Jak dodał, wierzy, że efektem ich pracy będą "bardzo poważne akty oskarżenia, które doprowadzą do skazania zbrodniarzy wojennych bandyckiej rosyjskiej napaści na Ukrainę".
Międzynarodowy Trybunał Karny w Hadze już kilka dni po napaści Rosji na Ukrainę, w poniedziałek 28 lutego, poinformował o wszczęciu postępowania przeciwko Rosji pod zarzutem możliwych zbrodni wojennych i zbrodni przeciwko ludzkości na Ukrainie, ale także domniemanych zbrodni popełnionych przed rosyjską inwazją. Ukraina nie jest stroną MTK i nie może sama wnieść sprawy przeciw Rosji.
- Biorąc pod uwagę nasilenie konfliktu w ostatnich dniach, moim zamiarem jest, aby to śledztwo obejmowało również wszelkie nowe rzekome przestępstwa podlegające jurysdykcji mojego urzędu, które zostały popełnione przez którąkolwiek ze stron konfliktu na jakiejkolwiek części terytorium Ukrainy - wyjaśnił naczelny prokurator Międzynarodowego Trybunału Karnego Karim Khan.
Międzynarodowy Trybunał Karny sądzi akty ludobójstwa, zbrodnie wojenne i przeciw ludzkości popełniane przez przywódców państw lub wojskowych.
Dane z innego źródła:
(** * lofar_helpers: the DP3 subtraction wrapper and the Monte-Carlo report

    A shallow embedding of
    - [subtract/subtract_with_dp3.py]: [get_largest_divider] and the
      [SubtractDP3] command builder ([predict], [moreDP3], [run]);
    - [analysis/montecarlo_results.py]: the result-file collector and the
      statistics it prints.

    Python integers are [Z]; Python strings are [string] (the character
    tests below are the ASCII part of Python's); Python floats are
    idealised as real numbers [R]; exceptions are the constructors of
    [exn], threaded by the [result] monad.  What the scripts print to
    standard output while building commands is not modelled. *)

From Stdlib Require Import ZArith List String Ascii Bool Arith Lia.
From Stdlib Require Import DecimalString.
From Stdlib Require Import Reals Lra.
From Stdlib Require DecimalPos DecimalZ.
Import ListNotations.

Set Implicit Arguments.

(** ** Exceptions and results *)

Inductive exn : Type :=
| IndexError
| ValueError
| ZeroDivisionError
| NoSuchNodeError
| IOError
| CalledProcessError
| SystemExit (msg : string).

Inductive result (A : Type) : Type :=
| Ok (a : A)
| Raise (e : exn).

Arguments Ok {A} a.
Arguments Raise {A} e.

Definition bind {A B : Type} (r : result A) (k : A -> result B) : result B :=
  match r with
  | Ok a => k a
  | Raise e => Raise e
  end.

Declare Scope py_scope.
Delimit Scope py_scope with py.
Notation "x <- r ;; k" := (bind r (fun x => k))
  (at level 61, r at next level, right associativity) : py_scope.

(** ** The Python built-ins the two scripts use *)

Module Py.

Local Open Scope string_scope.
Local Open Scope char_scope.

Definition nl : string := String (ascii_of_nat 10) EmptyString.

(** [c in '0123456789'] *)
Definition is_digit (c : ascii) : bool :=
  let n := nat_of_ascii c in (48 <=? n)%nat && (n <=? 57)%nat.

(** [c.isalpha()], ASCII letters *)
Definition is_alpha (c : ascii) : bool :=
  let n := nat_of_ascii c in
  ((65 <=? n)%nat && (n <=? 90)%nat) || ((97 <=? n)%nat && (n <=? 122)%nat).

(** the characters [str.split()] and [str.strip()] treat as white space *)
Definition is_space (c : ascii) : bool :=
  let n := nat_of_ascii c in
  ((9 <=? n)%nat && (n <=? 13)%nat) || ((28 <=? n)%nat && (n <=? 32)%nat).

Fixpoint all_chars (p : ascii -> bool) (s : string) : bool :=
  match s with
  | EmptyString => true
  | String c s' => p c && all_chars p s'
  end.

(** [s.isdigit()]: at least one character, all of them digits *)
Definition isdigit (s : string) : bool :=
  match s with
  | EmptyString => false
  | _ => all_chars is_digit s
  end.

(** [s[-1]] *)
Fixpoint last_char (s : string) : result ascii :=
  match s with
  | EmptyString => Raise IndexError
  | String c EmptyString => Ok c
  | String _ s' => last_char s'
  end.

(** [l[i]] for a Python list, negative indices counting from the end *)
Definition index {A : Type} (l : list A) (i : Z) : result A :=
  let n := Z.of_nat (List.length l) in
  let j := if (i <? 0)%Z then (n + i)%Z else i in
  if ((0 <=? j) && (j <? n))%Z then
    match nth_error l (Z.to_nat j) with
    | Some a => Ok a
    | None => Raise IndexError
    end
  else Raise IndexError.

(** [sep.join(l)] *)
Definition join (sep : string) (l : list string) : string :=
  String.concat sep l.

(** [str(z)] for an integer *)
Definition str_of_Z (z : Z) : string :=
  NilZero.string_of_int (Z.to_int z).

(** [str(n)] for a loop counter *)
Definition str_of_nat (n : nat) : string := str_of_Z (Z.of_nat n).

(** [s.replace(old, new)] for a non-empty [old]: occurrences are replaced
    from the left and do not overlap.  [skip] counts the characters of an
    occurrence that are still to be dropped. *)
Fixpoint replace_from (old new : string) (skip : nat) (s : string) : string :=
  match s with
  | EmptyString => EmptyString
  | String c s' =>
      match skip with
      | S k => replace_from old new k s'
      | O =>
          if String.prefix old s
          then (new ++ replace_from old new (String.length old - 1) s')%string
          else String c (replace_from old new 0 s')
      end
  end.

Definition replace (old new s : string) : string := replace_from old new 0 s.

(** [s.split()]: maximal runs of characters that are not white space *)
Fixpoint split_ws_from (cur : string) (s : string) : list string :=
  match s with
  | EmptyString =>
      match cur with EmptyString => [] | _ => [cur] end
  | String c s' =>
      if is_space c then
        match cur with
        | EmptyString => split_ws_from EmptyString s'
        | _ => cur :: split_ws_from EmptyString s'
        end
      else split_ws_from (cur ++ String c EmptyString) s'
  end.

Definition split_ws (s : string) : list string := split_ws_from EmptyString s.

(** [s.split(sep)] for a one-character separator: empty fields are kept *)
Fixpoint split_on_from (sep : ascii) (cur : string) (s : string) : list string :=
  match s with
  | EmptyString => [cur]
  | String c s' =>
      if Ascii.eqb c sep then cur :: split_on_from sep EmptyString s'
      else split_on_from sep (cur ++ String c EmptyString) s'
  end.

Definition split_on (sep : ascii) (s : string) : list string :=
  split_on_from sep EmptyString s.

(** [sub in s] *)
Fixpoint contains (sub s : string) : bool :=
  String.prefix sub s ||
  match s with
  | EmptyString => false
  | String _ s' => contains sub s'
  end.

(** [s.strip()] *)
Fixpoint lstrip (s : string) : string :=
  match s with
  | String c s' => if is_space c then lstrip s' else s
  | EmptyString => EmptyString
  end.

Fixpoint rstrip (s : string) : string :=
  match s with
  | EmptyString => EmptyString
  | String c s' =>
      match rstrip s' with
      | EmptyString => if is_space c then EmptyString else String c EmptyString
      | t => String c t
      end
  end.

Definition strip (s : string) : string := rstrip (lstrip s).

Definition digit_val (c : ascii) : Z := Z.of_nat (nat_of_ascii c - 48).

(** The digits of an integer literal, most significant first; a single
    underscore may separate two digits.  [prev] tells whether the previous
    character was a digit. *)
Fixpoint int_digits (acc : Z) (prev : bool) (s : string) : result Z :=
  match s with
  | EmptyString => if prev then Ok acc else Raise ValueError
  | String c s' =>
      if is_digit c then int_digits (10 * acc + digit_val c) true s'
      else if Ascii.eqb c "_" && prev then
        match s' with
        | String d _ => if is_digit d then int_digits acc false s' else Raise ValueError
        | EmptyString => Raise ValueError
        end
      else Raise ValueError
  end.

(** [int(s)] for a string, base ten: surrounding white space, an optional
    sign, then digits. *)
Definition int_of_string (s : string) : result Z :=
  match strip s with
  | String "-" t => (z <- int_digits 0 false t ;; Ok (- z)%Z)%py
  | String "+" t => int_digits 0 false t
  | t => int_digits 0 false t
  end.

(** [range(n)] *)
Definition range (n : Z) : list Z := map Z.of_nat (seq 0 (Z.to_nat n)).

(** [enumerate(l)], counting from [n] *)
Fixpoint enumerate_from {A : Type} (n : nat) (l : list A) : list (nat * A) :=
  match l with
  | [] => []
  | a :: l' => (n, a) :: enumerate_from (S n) l'
  end.

Definition enumerate {A : Type} (l : list A) : list (nat * A) := enumerate_from 0 l.

End Py.

(** ** subtract/subtract_with_dp3.py *)

Module Subtract.

Import Py.
Local Open Scope string_scope.
Local Open Scope py_scope.

(** *** [get_largest_divider] *)

(** The body of [for r in range(max)[::-1]], over the candidates that are
    still to be tried; leaving the loop reaches [sys.exit]. *)
Fixpoint first_divider (inp : Z) (rs : list Z) : result Z :=
  match rs with
  | [] => Raise (SystemExit "ERROR: code should not arrive here.")
  | r :: rs' =>
      if (r =? 0)%Z then Raise ZeroDivisionError
      else if (inp mod r =? 0)%Z then Ok r
      else first_divider inp rs'
  end.

Definition get_largest_divider (inp max : Z) : result Z :=
  first_divider inp (rev (range max)).

(** the default [max=1000] *)
Definition get_largest_divider_default (inp : Z) : result Z :=
  get_largest_divider inp 1000.

(** The wide-field branch of the main program:
    [avg = get_largest_divider(channum, int(polygon['avg'].values[0]))]
    followed by [freqavg = int(avg)]. *)
Definition widefield_freqavg (channum requested : Z) : result Z :=
  avg <- get_largest_divider channum requested ;; Ok avg.

(** *** The solution file read by [isfulljones] and [moreDP3] *)

(** One solution table of [sol000]: the [AXES] attribute of its [val]
    array and, when the table has one, its [pol] axis. *)
Record soltab : Type := {
  AXES : string;
  pol : option (list string)
}.

(** [T.root.sol000._v_groups]: the solution tables by name, in the order
    in which [keys()] yields them. *)
Record h5file : Type := {
  sol000 : list (string * soltab)
}.

Section Builder.

(** [tables.open_file]: the solution files that exist, by path. *)
Variable open_file : string -> result h5file.

Definition isfulljones (h5 : string) : result bool :=
  T <- open_file h5 ;;
  first <- index (sol000 T) 0 ;;
  if contains "pol" (AXES (snd first)) then
    match pol (snd first) with
    | None => Raise NoSuchNodeError
    | Some p => Ok (Nat.eqb (List.length p) 4)
    end
  else Ok false.

(** *** The builder's state *)

Record SubtractDP3 : Type := {
  mslist : list string;
  cmd : list string;
  steps : list string
}.

Definition base_cmd : list string :=
  ["DP3"; "msin.missingdata=True"; "msin.orderms=False";
   "msout.storagemanager=dysco"].

(** [__init__] *)
Definition init (ms : list string) : SubtractDP3 :=
  {| mslist := ms; cmd := base_cmd; steps := [] |}.

(** [self.cmd += toks] *)
Definition add_cmd (toks : list string) (self : SubtractDP3) : SubtractDP3 :=
  {| mslist := mslist self; cmd := cmd self ++ toks; steps := steps self |}.

(** [self.steps.append(name)] *)
Definition add_step (name : string) (self : SubtractDP3) : SubtractDP3 :=
  {| mslist := mslist self; cmd := cmd self; steps := steps self ++ [name] |}.

(** [f'{x}'] for an optional string argument: [None] prints as [None] *)
Definition fmt_opt (o : option string) : string :=
  match o with
  | Some s => s
  | None => "None"
  end.

(** *** [predict] *)

Definition predict_tokens (sourcedb h5parm : option string) : list string :=
  ["predict.type = predict";
   "predict.sourcedb = " ++ fmt_opt sourcedb;
   "predict.usebeammodel = True";
   "predict.usebeammodel = True";
   "predict.beammode = array_factor";
   "predict.applycal.steps = [amp, phase]";
   "predict.applycal.amp.correction = amplitude000";
   "predict.applycal.phase.correction = phase000";
   "predict.applycal.parmdb = " ++ fmt_opt h5parm;
   "msout=."].

Definition subtract_tokens : list string :=
  ["predict.operation = subtract"; "msout.datacolumn = SUBTRACT_DATA"].

Definition predict (sourcedb : option string) (subtract : bool)
    (h5parm : option string) (self : SubtractDP3) : SubtractDP3 :=
  let self := add_step "predict" self in
  let self := add_cmd (predict_tokens sourcedb h5parm) self in
  if subtract then add_cmd subtract_tokens self else self.

(** *** [moreDP3] *)

(** An averaging argument: a string from the command line, or the integer
    the wide-field branch computes. *)
Inductive pyval : Type :=
| PyInt (z : Z)
| PyStr (s : string).

Definition str (v : pyval) : string :=
  match v with
  | PyInt z => str_of_Z z
  | PyStr s => s
  end.

Definition int (v : pyval) : result Z :=
  match v with
  | PyInt z => Ok z
  | PyStr s => int_of_string s
  end.

(** 1) PHASESHIFT *)
Definition stage_phaseshift (phaseshift : option string) (self : SubtractDP3)
    : result SubtractDP3 :=
  match phaseshift with
  | None => Ok self
  | Some p =>
      let phasecenter := split_on "," (replace "]" EmptyString (replace "[" EmptyString p)) in
      p0 <- index phasecenter 0 ;;
      p1 <- index phasecenter 1 ;;
      let phasecenter := "[" ++ p0 ++ "," ++ p1 ++ "]" in
      let self := add_step "ps" self in
      Ok (add_cmd ["ps.type=phaseshifter"; "ps.phasecenter=" ++ phasecenter] self)
  end.

(** 2) APPLY BEAM *)
Definition stage_applybeam (applybeam : bool) (self : SubtractDP3) : SubtractDP3 :=
  if applybeam then
    add_cmd ["beam.type=applybeam"; "beam.direction=[]"; "beam.updateweights=True"]
            (add_step "beam" self)
  else self.

(** 3) APPLYCAL, the loop of the branch that is not fulljones *)
Fixpoint applycal_loop (applycal_h5 : string) (ac_count : nat) (keys : list string)
    (self : SubtractDP3) : SubtractDP3 :=
  match keys with
  | [] => self
  | corr :: keys' =>
      let ac := "ac" ++ str_of_nat ac_count in
      let self := add_cmd [ac ++ ".type=applycal";
                           ac ++ ".parmdb=" ++ applycal_h5;
                           ac ++ ".correction=" ++ corr] self in
      let self := add_step ac self in
      applycal_loop applycal_h5 (S ac_count) keys' self
  end.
Prezesem MTK jest Polak, prof. Piotr Hofmański.
To niejedyne postępowanie w sprawie rosyjskiej inwazji na Ukrainę. Międzynarodowy Trybunał Sprawiedliwości, który ma siedzibę także w Hadze, prowadzi postępowanie z wniosku Ukrainy. Wnioskodawcy wnoszą o zarządzenie przez MTS środków tymczasowych, czyli nakazanie Rosji wycofania się z inwazji oraz by nie uzasadniała swych działań rzekomą potrzebą ratowania swych obywateli przed ludobójstwem.